Но небеса не могут исправить то, что разрушила земля. В конце судилища внешняя простота терпит такой же крах, как и всякая претензия на небесное правосудие. Божественный судия — оглашающий политическую идею рассказа — выносит заключение: если Бонця нарушит свое молчание, он сможет сокрушить стены Иерихона. Но Бонця готов для рая не больше, чем он был готов для протеста там внизу, и после долгого ожидания он отвечает, что желает только булочку с маслом каждое утро. Обвинитель расхохотался от самой идеи, что человек, на которого свалилось столько несчастий, может получить достойное воздаяние на небесах или на земле.
Финал — это бурлеск народной сказки. Молчащие, страдающие Бонци никогда не добьются того, чтобы их протест был услышан, пока они не отвергнут божественной чепухи о пассивной покорности судьбе. В отличие от героя Владимира Короленко крестьянина Макара, который в своем религиозном воображении создал рай, где всем воздают по справедливости, у Бонци вообще нет воображения, ни религиозного, ни любого другого24. За исключением обрезания, чуть не закончившегося для него фатально, Бонця разделил судьбу люмпен-пролетариата. Все сказочное предисловие навязал ему рассказчик, который с самого начала был настроен скептически ко всякого рода воздаяниям. Пока Бонця стоял и в ужасе наблюдал за процессом, рассказчик его истории наблюдал, как наивные обычаи, сверхъестественные атрибуты и гротескные персонажи рушатся в раскатах циничного хохота.

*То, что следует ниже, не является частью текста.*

(** * gldriver/screen.go: the screen of the OpenGL driver

    A shallow embedding of [shiny/driver/gldriver/screen.go] and the
    properties of [NewBuffer], [NewTexture] and [NewWindow].

    The three methods are written once, as trees of the atomic actions the Go
    code performs (mutex operations, reads and writes of [theScreen], calls on
    a [gl.Context], calls to the platform).  The trees are then given two
    semantics over one store: a sequential one ([run]) and an interleaving of
    goroutines ([pstep]). *)

From Stdlib Require Import ZArith List Lia Permutation.
From stdpp Require Import base gmap strings list fin_maps.

Local Open Scope Z_scope.

(** ** Go's [int] on the 64-bit targets of the driver *)

Definition int_wrap (z : Z) : Z := (z + 2 ^ 63) mod 2 ^ 64 - 2 ^ 63.

(** A call returns, panics, or ends the process with a fatal error of the
    runtime, which no [recover] catches. *)
Inductive outcome (A : Type) : Type :=
| Returns (a : A)
| Panics (msg : string)
| Aborts (msg : string).
Arguments Returns {A} a.
Arguments Panics {A} msg.
Arguments Aborts {A} msg.

(** The memory the runtime can give.  [maxAlloc] is the largest size it
    accepts for one allocation (2^48 bytes on linux/amd64); [free_bytes] is
    what it can still obtain from the system. *)
Record Memory : Type := mkMemory { maxAlloc : Z; free_bytes : Z }.

(** [make([]uint8, n)] ([runtime.makeslice]): a length that is negative or
    beyond [maxAlloc] panics; memory that cannot be obtained is a fatal
    error; otherwise the slice has n zero bytes. *)
Definition make_bytes (mem : Memory) (n : Z) : outcome (list Byte.byte) :=
  if (n <? 0) || (maxAlloc mem <? n)
  then Panics "runtime error: makeslice: len out of range"
  else if free_bytes mem <? n
  then Aborts "fatal error: runtime: out of memory"
  else Returns (repeat Byte.x00 (Z.to_nat n)).

(** [error] values: the driver builds them with [fmt.Errorf]. *)
Inductive error : Type := Errorf (msg : string).

(** ** Package [image] of the Go standard library (the part [NewBuffer] calls) *)
Module image.

Record Point : Type := mkPoint { X : Z; Y : Z }.

Record Rectangle : Type := mkRectangle { Min : Point; Max : Point }.

(** The zero value of [Point]. *)
Definition ZP : Point := mkPoint 0 0.

Definition Dx (r : Rectangle) : Z := int_wrap (X (Max r) - X (Min r)).
Definition Dy (r : Rectangle) : Z := int_wrap (Y (Max r) - Y (Min r)).

Record RGBA : Type := mkRGBA { Pix : list Byte.byte; Stride : Z; Rect : Rectangle }.

(** [bits.Mul64]: the 128-bit product of two [uint64] as (hi, lo). *)
Definition Mul64 (x y : Z) : Z * Z := ((x * y) / 2 ^ 64, (x * y) mod 2 ^ 64).

(** [mul3NonNeg] returns x*y*z, or -1 if an argument is negative or the
    product overflows [int]. *)
Definition mul3NonNeg (x y z : Z) : Z :=
  if (x <? 0) || (y <? 0) || (z <? 0) then -1
  else
    let '(hi, lo) := Mul64 x y in
    if negb (hi =? 0) then -1
    else
      let '(hi, lo) := Mul64 lo z in
      if negb (hi =? 0) then -1
      else
        let a := int_wrap lo in
        if (a <? 0) || negb (a mod 2 ^ 64 =? lo) then -1 else a.

Definition pixelBufferLength (bytesPerPixel : Z) (r : Rectangle)
    (imageTypeName : string) : outcome Z :=
  let totalLength := mul3NonNeg bytesPerPixel (Dx r) (Dy r) in
  if totalLength <? 0
  then Panics ("image: New" ++ imageTypeName
               ++ " Rectangle has huge or negative dimensions")
  else Returns totalLength.

(** [NewRGBA]: the length is computed first, then the pixels are allocated. *)
Definition NewRGBA (mem : Memory) (r : Rectangle) : outcome RGBA :=
  match pixelBufferLength 4 r "RGBA" with
  | Panics msg => Panics msg
  | Aborts msg => Aborts msg
  | Returns n =>
      match make_bytes mem n with
      | Panics msg => Panics msg
      | Aborts msg => Aborts msg
      | Returns pix =>
          Returns {| Pix := pix; Stride := int_wrap (4 * Dx r); Rect := r |}
      end
  end.

End image.

(** ** Package [gl] (golang.org/x/mobile/gl): handles, enums, and a model of
    the state of one context, for the calls that appear in the driver *)
Module gl.

Definition Enum := Z.

Definition ARRAY_BUFFER : Enum := 0x8892.
Definition STATIC_DRAW : Enum := 0x88E4.
Definition TEXTURE_2D : Enum := 0x0DE1.
Definition RGBA : Enum := 0x1908.
Definition UNSIGNED_BYTE : Enum := 0x1401.
Definition TEXTURE_MAG_FILTER : Enum := 0x2800.
Definition TEXTURE_MIN_FILTER : Enum := 0x2801.
Definition TEXTURE_WRAP_S : Enum := 0x2802.
Definition TEXTURE_WRAP_T : Enum := 0x2803.
Definition LINEAR : Z := 0x2601.
Definition CLAMP_TO_EDGE : Z := 0x812F.
Definition TRIANGLE_STRIP : Enum := 0x0005.

Record Program : Type := mkProgram { Init : bool; pValue : N }.
Record Attrib : Type := mkAttrib { aValue : N }.
Record Uniform : Type := mkUniform { uValue : Z }.
Record Buffer : Type := mkBuffer { bValue : N }.
Record Texture : Type := mkTexture { tValue : N }.

(** A [gl.Context] value that is not nil: the name of a context.  A nil
    interface value is [None] in [option Context]. *)
Definition Context := nat.

(** The calls on a [gl.Context] made by the driver. *)
Inductive call : Type :=
| IsProgram (p : Program)
| GetAttribLocation (p : Program) (name : string)
| GetUniformLocation (p : Program) (name : string)
| CreateBuffer
| BindBuffer (target : Enum) (b : Buffer)
| BufferData (target : Enum) (src : list Byte.byte) (usage : Enum)
| CreateTexture
| BindTexture (target : Enum) (t : Texture)
| TexImage2D (target : Enum) (level width height : Z) (format ty : Enum)
    (data : option (list Byte.byte))
| TexParameteri (target pname : Enum) (param : Z)
| TexSubImage2D (target : Enum) (level x y width height : Z) (format ty : Enum)
    (data : list Byte.byte)
| UseProgram (p : Program)
| UniformMatrix3fv (dst : Uniform) (src : list Z)
| Uniform1i (dst : Uniform) (v : Z)
| DrawArrays (mode : Enum) (first count : Z).

(** The Go result type of each call. *)
Definition res (c : call) : Type :=
  match c with
  | IsProgram _ => bool
  | GetAttribLocation _ _ => Attrib
  | GetUniformLocation _ _ => Uniform
  | CreateBuffer => Buffer
  | CreateTexture => Texture
  | _ => unit
  end.

(** A texture object: the level-0 image requested for it and its integer
    parameters. *)
Record texobj : Type := mkTexobj {
  tex_width : Z;
  tex_height : Z;
  tex_format : Enum;
  tex_params : gmap Z Z
}.

Definition texobj0 : texobj := mkTexobj 0 0 0 ∅.

Record State : Type := mkState {
  programs : gset N;          (* names for which glIsProgram holds *)
  next_buffer : N;            (* next name handed out by glGenBuffers *)
  next_texture : N;           (* next name handed out by glGenTextures *)
  array_buffer : Buffer;      (* the ARRAY_BUFFER binding *)
  texture_2d : Texture;       (* the TEXTURE_2D binding *)
  buffers : gmap N (list Byte.byte);
  textures : gmap N texobj;
  draws : nat                 (* draw calls issued *)
}.

Definition State0 : State :=
  mkState ∅ 1 1 (mkBuffer 0) (mkTexture 0) ∅ ∅ 0.

Definition set_programs (v : gset N) (g : State) : State :=
  mkState v (next_buffer g) (next_texture g) (array_buffer g) (texture_2d g)
    (buffers g) (textures g) (draws g).
Definition set_next_buffer (v : N) (g : State) : State :=
  mkState (programs g) v (next_texture g) (array_buffer g) (texture_2d g)
    (buffers g) (textures g) (draws g).
Definition set_next_texture (v : N) (g : State) : State :=
  mkState (programs g) (next_buffer g) v (array_buffer g) (texture_2d g)
    (buffers g) (textures g) (draws g).
Definition set_array_buffer (v : Buffer) (g : State) : State :=
  mkState (programs g) (next_buffer g) (next_texture g) v (texture_2d g)
    (buffers g) (textures g) (draws g).
Definition set_texture_2d (v : Texture) (g : State) : State :=
  mkState (programs g) (next_buffer g) (next_texture g) (array_buffer g) v
    (buffers g) (textures g) (draws g).
Definition set_buffers (v : gmap N (list Byte.byte)) (g : State) : State :=
  mkState (programs g) (next_buffer g) (next_texture g) (array_buffer g)
    (texture_2d g) v (textures g) (draws g).
Definition set_textures (v : gmap N texobj) (g : State) : State :=
  mkState (programs g) (next_buffer g) (next_texture g) (array_buffer g)
    (texture_2d g) (buffers g) v (draws g).
Definition set_draws (v : nat) (g : State) : State :=
  mkState (programs g) (next_buffer g) (next_texture g) (array_buffer g)
    (texture_2d g) (buffers g) (textures g) v.

(** Update the texture object bound to TEXTURE_2D (created on first use). *)
Definition upd_bound (f : texobj → texobj) (g : State) : State :=
  let n := tValue (texture_2d g) in
  set_textures (<[n := f (default texobj0 (textures g !! n))]> (textures g)) g.

Definition set_size (w h : Z) (fmt : Enum) (o : texobj) : texobj :=
  mkTexobj w h fmt (tex_params o).
Definition set_param (pname param : Z) (o : texobj) : texobj :=
  mkTexobj (tex_width o) (tex_height o) (tex_format o)
    (<[pname := param]> (tex_params o)).

(** What linking decided: where a program's attributes and uniforms live.
    The driver does not compute these; they are a parameter. *)
Record Linker : Type := mkLinker {
  attribLocation : State → Program → string → Attrib;
  uniformLocation : State → Program → string → Uniform
}.

(** The effect of one call on the state of its context. *)
Definition exec (L : Linker) (c : call) (g : State) : res c * State :=
  match c as c0 return res c0 * State with
  | IsProgram p => (bool_decide (pValue p ∈ programs g), g)
  | GetAttribLocation p name => (attribLocation L g p name, g)
  | GetUniformLocation p name => (uniformLocation L g p name, g)
  | CreateBuffer =>
      (mkBuffer (next_buffer g), set_next_buffer (next_buffer g + 1)%N g)
  | BindBuffer target b =>
      (tt, if target =? ARRAY_BUFFER then set_array_buffer b g else g)
  | BufferData target src usage =>
      (tt, if target =? ARRAY_BUFFER
           then set_buffers (<[bValue (array_buffer g) := src]> (buffers g)) g
           else g)
  | CreateTexture =>
      (mkTexture (next_texture g), set_next_texture (next_texture g + 1)%N g)
  | BindTexture target t =>
      (tt, if target =? TEXTURE_2D then set_texture_2d t g else g)
  | TexImage2D target level width height format ty data =>
      (tt, if (target =? TEXTURE_2D) && (level =? 0)
           then upd_bound (set_size width height format) g else g)
  | TexParameteri target pname param =>
      (tt, if target =? TEXTURE_2D
           then upd_bound (set_param pname param) g else g)
  | TexSubImage2D _ _ _ _ _ _ _ _ _ => (tt, g)
  | UseProgram _ => (tt, g)
  | UniformMatrix3fv _ _ => (tt, g)
  | Uniform1i _ _ => (tt, g)
  | DrawArrays _ _ _ => (tt, set_draws (S (draws g)) g)
  end.

End gl.


(** ** The data of package [gldriver] *)

(** [uintptr] values are [Z]; pointers to heap objects ([*windowImpl],
    channels, pumps) are [nat] locations. *)

(** A [chan struct{}]: its capacity and the number of buffered values (the
    values themselves carry nothing). *)
Record chan : Type := mkChan { cap : nat; len : nat }.

(** [theScreen] is the only [screenImpl]; a [*screenImpl] is a pointer to it. *)
Inductive screenptr : Type := theScreenPtr.

(** [windowImpl], with the fields that [screen.go] names: those of the
    literal in [NewWindow], [ctx] (assigned there) and [glctx] (read by
    [NewTexture]). *)
Record windowImpl : Type := mkWindowImpl {
  s : screenptr;
  w_id : Z;
  pump : nat;
  publish : nat;
  draw : nat;
  drawDone : nat;
  ctx : Z;
  glctx : option gl.Context
}.

Definition set_ctx (v : Z) (w : windowImpl) : windowImpl :=
  mkWindowImpl (s w) (w_id w) (pump w) (publish w) (draw w) (drawDone w) v (glctx w).

Definition set_glctx (v : option gl.Context) (w : windowImpl) : windowImpl :=
  mkWindowImpl (s w) (w_id w) (pump w) (publish w) (draw w) (drawDone w) (ctx w) v.

Record textureImpl : Type := mkTextureImpl {
  t_glctx : gl.Context;
  t_id : gl.Texture;
  t_size : image.Point
}.

Record bufferImpl : Type := mkBufferImpl {
  rgba : image.RGBA;
  b_size : image.Point
}.

(** The anonymous struct [screenImpl.texture]. *)
Record textureState : Type := mkTextureState {
  program : gl.Program;
  pos : gl.Attrib;
  mvp : gl.Uniform;
  uvp : gl.Uniform;
  inUV : gl.Attrib;
  sample : gl.Uniform;
  quad : gl.Buffer
}.

(** The anonymous struct [screenImpl.fill]. *)
Record fillState : Type := mkFillState {
  fill_program : gl.Program;
  fill_pos : gl.Attrib;
  fill_mvp : gl.Uniform;
  fill_color : gl.Uniform;
  fill_quad : gl.Buffer
}.

Record screenImpl : Type := mkScreenImpl {
  texture : textureState;
  fill : fillState;
  mu : bool;                      (* s.mu: true while locked *)
  windows : gmap Z nat            (* map[uintptr]*windowImpl *)
}.

Definition set_texture (v : textureState) (sc : screenImpl) : screenImpl :=
  mkScreenImpl v (fill sc) (mu sc) (windows sc).
Definition set_mu (v : bool) (sc : screenImpl) : screenImpl :=
  mkScreenImpl (texture sc) (fill sc) v (windows sc).
Definition set_windows (v : gmap Z nat) (sc : screenImpl) : screenImpl :=
  mkScreenImpl (texture sc) (fill sc) (mu sc) v.

(** The fields of [s.texture], with the type each holds. *)
Inductive texfield : Type → Type :=
| Fprogram : texfield gl.Program
| Fpos : texfield gl.Attrib
| Fmvp : texfield gl.Uniform
| Fuvp : texfield gl.Uniform
| FinUV : texfield gl.Attrib
| Fsample : texfield gl.Uniform
| Fquad : texfield gl.Buffer.

Definition tex_get {T} (f : texfield T) (t : textureState) : T :=
  match f in texfield T0 return T0 with
  | Fprogram => program t
  | Fpos => pos t
  | Fmvp => mvp t
  | Fuvp => uvp t
  | FinUV => inUV t
  | Fsample => sample t
  | Fquad => quad t
  end.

Бонце швайг имел бешеный успех, что помогло Перецу продать сборник своих произведений на идише, ставший его европейским дебютом. В «Литературе и жизни» (изданной совместно Перецем, Давидом Пинским и Мордехаем Спектором) Перец набросился с духовной критикой на «Любителей Сиона» (Ховевей Цион) за то, что те вступили в союз с реакционным раввинатом и изменили литературному реализму, добавив опасную дозу романтики и мифа. Шейдим аф ди бейдим, — начал он свою блестящую полемику. В «чертей на чердаке» можно было поверить раньше, в доиндустриальную эпоху. Теперь, когда Европа уже отвергла реализм, материализм, символизм и ухватилась за оккультизм, еврейский мир все еще погряз в комизме, комической мешанине романтического сионизма25.
Перец сражался на всех фронтах. Отдалившись от старого маскильского крыла и новой иврит- ской сионистской литературной элиты, он озирался в поисках нового круга. Состоятельные еврейские позитивисты были лишь стратегическими союзниками, они были готовы поддерживать Переца, пока он использовал идиш лишь как средство модернизации. И они покинули его после выхода двух томов Ди идише библиотек. Именно тогда Переца открыли в молодом социалистическом движении; особенно заинтересовался им молодой радикал Давид Пинский, направлявшийся в Вену для изучения медицины. Их сотрудничество привело к эпохальным Йонтеф-блетлех (1894-1896).
«Наступает Лесах, — начинает Перец в своем неподражаемом стиле, — и я приглашаю себя на ваш седер. Возьмите меня!»
Я обойдусь вам недорого; я не ем кнейдлех
Не предлагайте мне хрейн; горьких трав мне достаточно с рождения!
И не заставляйте меня платить «казнями»; я давно простил египтян. Это в любом случае дохлый номер, потому что еще никто никогда не заболел от написанных или напечатанных проклятий.